EAT PRAY LOVE. The marketing strategy for Eat Pray Love was somewhat different than that for The Expendables. The film is based on the very popular 2006 memoir by Elizabeth Gilbert, which resided on the New York Times hardback best-seller list for well over 150 weeks and is currently No. 1 on the non-fiction paperback list. Oprah Winfrey devoted parts of two shows to the memoir. And then there is the ever-glowing Julia Roberts in the lead role, finding food, balance and love on the big screen the same weekend her real-life brother Eric is impersonating a ruthless killer.
The story is well-known: Liz Gilbert, a successful writer unhappy in her marriage, embarks on an affair, during which she separates from her husband. (In the film, they separate first). Gilbert eventually gets a divorce and the affair also grinds to a halt. Deciding she needs a reboot, she embarks on a yearlong trip around the world (paid for by an advance on the book she intends to write about the experience), spending time in Italy, India and Bali, locales corresponding to the three words of the title.
To be upfront, this is not the sort of material that resonates with me. Nonetheless, the film consistently held my interest, and even when she amps down the wattage, Roberts is still a luminous screen presence and a very good actor, particularly here. I believed in her character's search, and I shared her impatience when women around the world kept telling her she just needs a man.
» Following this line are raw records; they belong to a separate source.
Lemma str_ltb_trans a b c : str_ltb a b = true -> str_ltb b c = true -> str_ltb a c = true.
Proof.
  revert b c. induction a as [|x a IH]; intros [|y b] [|z c]; cbn; try done.
  rewrite !orb_true_iff, !andb_true_iff, !Z.ltb_lt, !Z.eqb_eq. intros [?|[-> ?]] [?|[-> ?]]; eauto with lia.

Qed.

Lemma str_ltb_total a b : str_ltb a b = false -> str_ltb b a = false -> a = b.
Proof.
  revert b. induction a as [|x a IH]; intros [|y b]; cbn; try done.
  rewrite !orb_false_iff, !Z.ltb_ge. intros [H1 H2] [H3 H4]. assert (x = y) as -> by lia.
  rewrite Z.eqb_refl in *. cbn in *. f_equal. by apply IH.
Qed.

#[export] Instance pair_le_total : Total pair_le.
Proof.
  intros [a b] [c d]. unfold pair_le, pair_ltb. cbn. destruct (str_ltb a c) eqn:H1, (str_ltb c a) eqn:H2; cbn; auto.
  - pose proof (str_ltb_trans _ _ _ H1 H2) as H. by rewrite str_ltb_irrefl in H.
  - left. rewrite bool_decide_false; [done|]. intros ->. by rewrite str_ltb_irrefl in H1.
  - right. rewrite bool_decide_false; [done|]. intros ->. by rewrite str_ltb_irrefl in H2.
  - rewrite (str_ltb_total _ _ H1 H2), !bool_decide_true by done. cbn.
    destruct (str_ltb b d) eqn:H3; [|auto]. destruct (str_ltb d b) eqn:H4; [|auto].
    pose proof (str_ltb_trans _ _ _ H3 H4) as H. by rewrite str_ltb_irrefl in H.
Qed.
(* ===== verification/PyFloat.v ===== *)
(** * PyFloat: Python's floats.

    A [float] is an IEEE 754 binary64 number, kept as the Standard Library's
    [spec_float] and computed with its rounding operations. *)

From Stdlib Require Export Floats.SpecFloat.
From S2P Require Import Prelude.

Abbreviation pyfloat := spec_float (only parsing).

Definition fmul (a b : spec_float) : spec_float := SFmul 53 1024 a b.
Definition fdiv (a b : spec_float) : spec_float := SFdiv 53 1024 a b.
Definition fopp (a : spec_float) : spec_float := SFopp a.
Definition flt (a b : spec_float) : bool := SFltb a b.
Definition fle (a b : spec_float) : bool := SFleb a b.
Definition feq (a b : spec_float) : bool := SFeqb a b.

(** [max(a, b)] *)
Definition fmax (a b : spec_float) : spec_float := if flt a b then b else a.

(** [float(n)] of an integer below 2^1024 *)
Definition float_of (n : Z) : spec_float := binary_normalize 53 1024 n 0 false.

(** The literal [n / 10^k]. *)
Definition dec (n k : Z) : spec_float := fdiv (float_of n) (float_of (10 ^ k)).

(** [int(x)]: truncation; infinities and NaN raise. *)
Definition int_of (x : spec_float) : result Z :=
  match x with
  | S754_zero _ => Ok 0
  | S754_infinity _ => Raise OverflowError
  | S754_nan => Raise ValueError
  | S754_finite s m e =>
      let magnitude := if 0 <=? e then Zpos m * 2 ^ e else Zpos m / 2 ^ (- e) in
      Ok (if s then - magnitude else magnitude)
  end.

#[export] Instance spec_float_eq_dec : EqDecision spec_float.
Proof. solve_decision. Defined.

Example int_of_ex : int_of (fmul (dec 25 2) (float_of 1000000000)) = Ok 250000000.
Proof. vm_compute. reflexivity. Qed.
Example float_cmp_ex :
  (flt (float_of 0) (dec 5 1), fle (fdiv (float_of 4) (float_of 64)) (dec 5 2), flt (float_of 0) S754_nan)
  = (true, false, false).
Proof. vm_compute. reflexivity. Qed.

Lemma pos_compare_cont_swap m n : Pos.compare_cont Eq n m = CompOpp (Pos.compare_cont Eq m n).
Proof. apply (Pos.compare_antisym m n). Qed.

(** IEEE comparison is antisymmetric, NaN included. *)
Lemma SFcompare_swap a b :
  SFcompare b a = match SFcompare a b with Some c => Some (CompOpp c) | None => None end.
Proof.
  destruct a as [[]|[]| |[] m e], b as [[]|[]| |[] n f]; try reflexivity; cbn;
    rewrite (Z.compare_antisym e f); destruct (e ?= f); cbn; try reflexivity;
    rewrite (pos_compare_cont_swap m n); by destruct (Pos.compare_cont Eq m n).
Qed.

Lemma flt_asym a b : flt a b = true -> flt b a = false.
Proof. unfold flt, SFltb. rewrite (SFcompare_swap a b). by destruct (SFcompare a b) as [[]|]. Qed.

Lemma feq_sym a b : feq b a = feq a b.
Proof. unfold feq, SFeqb. rewrite (SFcompare_swap a b). by destruct (SFcompare a b) as [[]|]. Qed.

(** Between numbers, one of the three holds. *)
Lemma fle_flt a b : fle a b = flt a b || feq a b.
Proof. unfold fle, flt, feq, SFleb, SFltb, SFeqb. by destruct (SFcompare a b) as [[]|]. Qed.

Lemma fle_fmax_r a b : fle b b = true -> fle b (fmax a b) = true \/ fmax a b = a.
Proof. unfold fmax. destruct (flt a b); auto. Qed.

(** [a / b] on integers, [b] positive: the exact quotient, rounded once. *)
Definition int_div (a b : Z) : spec_float :=
  match a with
  | Z0 => S754_zero false
  | _ => let '(m, e, l) := SFdiv_core_binary 53 1024 (Z.abs a) 0 b 0 in binary_round_aux 53 1024 (a <? 0) m e l
  end.

(** [math.isfinite(x)] *)
Definition is_finite (x : spec_float) : bool :=
  match x with S754_zero _ | S754_finite _ _ _ => true | _ => false end.

Example int_div_ex :
  (int_div 0 7, int_div (-2000001) 1000000, int_div 4503599627370497 3)
  = (S754_zero false, fopp (dec 2000001 6), fdiv (float_of 4503599627370497) (float_of 3)).
Proof. vm_compute. reflexivity. Qed.

(** ** Sums *)

Definition fadd (a b : spec_float) : spec_float := SFadd 53 1024 a b.
Definition fsub (a b : spec_float) : spec_float := SFsub 53 1024 a b.
Definition fabs (a : spec_float) : spec_float := SFabs a.
(** [min(a, b)] *)
Definition fmin (a b : spec_float) : spec_float := if flt b a then b else a.
(** [math.sqrt(x)] of an [x] that is not negative *)
Definition fsqrt (x : spec_float) : spec_float := SFsqrt 53 1024 x.

(** One step of the interpreter's compensated sum, and its end. *)
Definition sum_step (acc : spec_float * spec_float) (x : spec_float) : spec_float * spec_float :=
  let '(hi, lo) := acc in
  let t := fadd hi x in
  let c := if fle (fabs x) (fabs hi) then fadd (fsub hi t) x else fadd (fsub x t) hi in
  (t, fadd lo c).
Definition sum_end (acc : spec_float * spec_float) : spec_float :=
  let '(hi, lo) := acc in
  if negb (feq lo (float_of 0)) && is_finite lo then fadd hi lo else hi.

(** [sum(xs)] of floats; the empty sum is the integer 0, here a zero. *)
Definition fsum (xs : list spec_float) : spec_float :=
  match xs with
  | [] => float_of 0
  | x :: xs' => sum_end (foldl sum_step (fadd (float_of 0) x, float_of 0) xs')
  end.

Example fsum_ex : fsum (replicate 10 (dec 1 1)) = float_of 1 /\ fsqrt (float_of 2) = dec 14142135623730951 16.
Proof. vm_compute. split; reflexivity. Qed.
But the film relies too heavily on Roberts' ability to carry it; few of the other actors are memorable and the story bogs down periodically.
As for the material itself, everything seems a little too convenient, too planned and too Hollywood-ready. And how nice that a woman whose confidence in herself is shaken finds someone who looks just like Javier Bardem at the end of her journey. Still, despite one's attitude toward Gilbert's arc, the film is a journey worth taking. Rated PG-13 (on appeal) for brief strong language, some sexual references and male rear nudity. 133m. At the Broadway, Mill Creek, Minor and Fortuna.
-- Charlie Myers
DESPICABLE ME. Can cute kids turn an evil madman (voiced by Steve Carell) into a good guy? Rated PG. 95m. At the Broadway and Mill Creek.
DINNER FOR SCHMUCKS. Your mission: to find the biggest idiot you can and bring them to dinner. Rated PG-13. At the Broadway.
GROWN UPS. Adam Sandler reunites with childhood friends to celebrate maturity... not! Rated PG-13. 113m. At the Broadway.
INCEPTION. Inception Puzzler of the Week: How was Eames able to infiltrate Browning's office? bit.ly/cWMUpK. Remind me -- who was Eames, again? Rated PG-13. 148m. At the Broadway and Mill Creek.
THE OTHER GUYS. Mark Wahlberg and Will Ferrell star as a cop odd couple. PG-13. 108m. At Broadway, Fortuna and Mill Creek.
SALT. Angelina plays the hottest CIA agent ever. Rated PG-13. 100m. At the Broadway.
SORCERER'S APPRENTICE. Old magic dude recruits young magic dude to, ummm, battle evil. Nic Cage's most Mickey Mouse role to date. Rated PG. 109m. At the Broadway.